• _The data_:
· · ·

(* ===== verification/Multipart.v ===== *)
(** * The multipart/form-data parser

    Models src/packages/multipart/src/parser.ts: the search for parts in the buffer, the
    headers of a part, and [parse] as a transition system whose events are the request's
    [data], [end] and [error] and the ends of the writes to disk.  The handler of [data] is
    asynchronous: it stops at the write of a file, and events that arrive before the write
    ends find the buffer as it was.  (The handler also gives way to microtasks after a
    field; the events modelled are those of different turns of the event loop.)  The UTF-8
    decoding of field values is an argument; paths, the random part of file names, the
    removal of files after a failure and a field called [__proto__] are not modelled. *)

From Stdlib Require Import Ascii String.
From S2P Require Import Prelude JsText JsMap.

Abbreviation bytes := (list ascii) (only parsing).

Definition CR : ascii := "013"%char.
Definition LF : ascii := "010"%char.
Definition CRLF : bytes := [CR; LF].
Definition CRLF2 : bytes := [CR; LF; CR; LF].
Definition DASH : ascii := "-"%char.
Definition QUOTE : ascii := "034"%char.

Definition MAX_FIELD_SIZE : nat := 64 * 1024.

(** ** Headers of a part *)

(** [buf.toString('ascii')] clears the high bit of every byte. *)
Definition ascii_decode (l : bytes) : bytes :=
  (λ c, ascii_of_N (N.land (N_of_ascii c) 127)) <$> l.

(** [raw.split('\r\n')] *)
Fixpoint split_lines (l : bytes) : list bytes :=
  match l with
  | [] => [[]]
  | c :: l' =>
      match l' with
      | d :: l'' =>
          if decide (c = CR ∧ d = LF) then [] :: split_lines l''
          else match split_lines l' with p :: ps => (c :: p) :: ps | [] => [[c]] end
      | [] => [[c]]
      end
  end.

Definition header_line (headers : list (bytes * bytes)) (line : bytes) : list (bytes * bytes) :=
  match indexOf ":"%char line with
  | None => headers
  | Some colon =>
      jm_set (lower <$> trim (take colon line)) (trim (drop (S colon) line)) headers
  end.
Definition parsePartHeaders (raw : bytes) : list (bytes * bytes) :=
  foldl header_line [] (split_lines raw).

(** What precedes the next quote. *)
Fixpoint until_quote (l : bytes) : option bytes :=
  match l with
  | [] => None
  | c :: l => if decide (c = QUOTE) then Some [] else (c ::.) <$> until_quote l
  end.

(** The first match of the parameter's regular expression, case aside. *)
Fixpoint find_param (opening l : bytes) : option bytes :=
  match (if is_prefix opening (lower <$> l) then until_quote (drop (length opening) l) else None) with
  | Some v => Some v
  | None => match l with [] => None | _ :: l => find_param opening l end
  end.
Definition extractParam (header param : bytes) : option bytes :=
  find_param ((lower <$> param) ++ ["="%char; QUOTE]) header.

· · ·

Restate the material word for word, but only from its first line through the line containing "Definition CRLF : bytes := [CR; LF].".

• _The completed task_:
(* ===== verification/Multipart.v ===== *)
(** * The multipart/form-data parser

    Models src/packages/multipart/src/parser.ts: the search for parts in the buffer, the
    headers of a part, and [parse] as a transition system whose events are the request's
    [data], [end] and [error] and the ends of the writes to disk.  The handler of [data] is
    asynchronous: it stops at the write of a file, and events that arrive before the write
    ends find the buffer as it was.  (The handler also gives way to microtasks after a
    field; the events modelled are those of different turns of the event loop.)  The UTF-8
    decoding of field values is an argument; paths, the random part of file names, the
    removal of files after a failure and a field called [__proto__] are not modelled. *)

From Stdlib Require Import Ascii String.
From S2P Require Import Prelude JsText JsMap.

Abbreviation bytes := (list ascii) (only parsing).

Definition CR : ascii := "013"%char.
Definition LF : ascii := "010"%char.
Definition CRLF : bytes := [CR; LF].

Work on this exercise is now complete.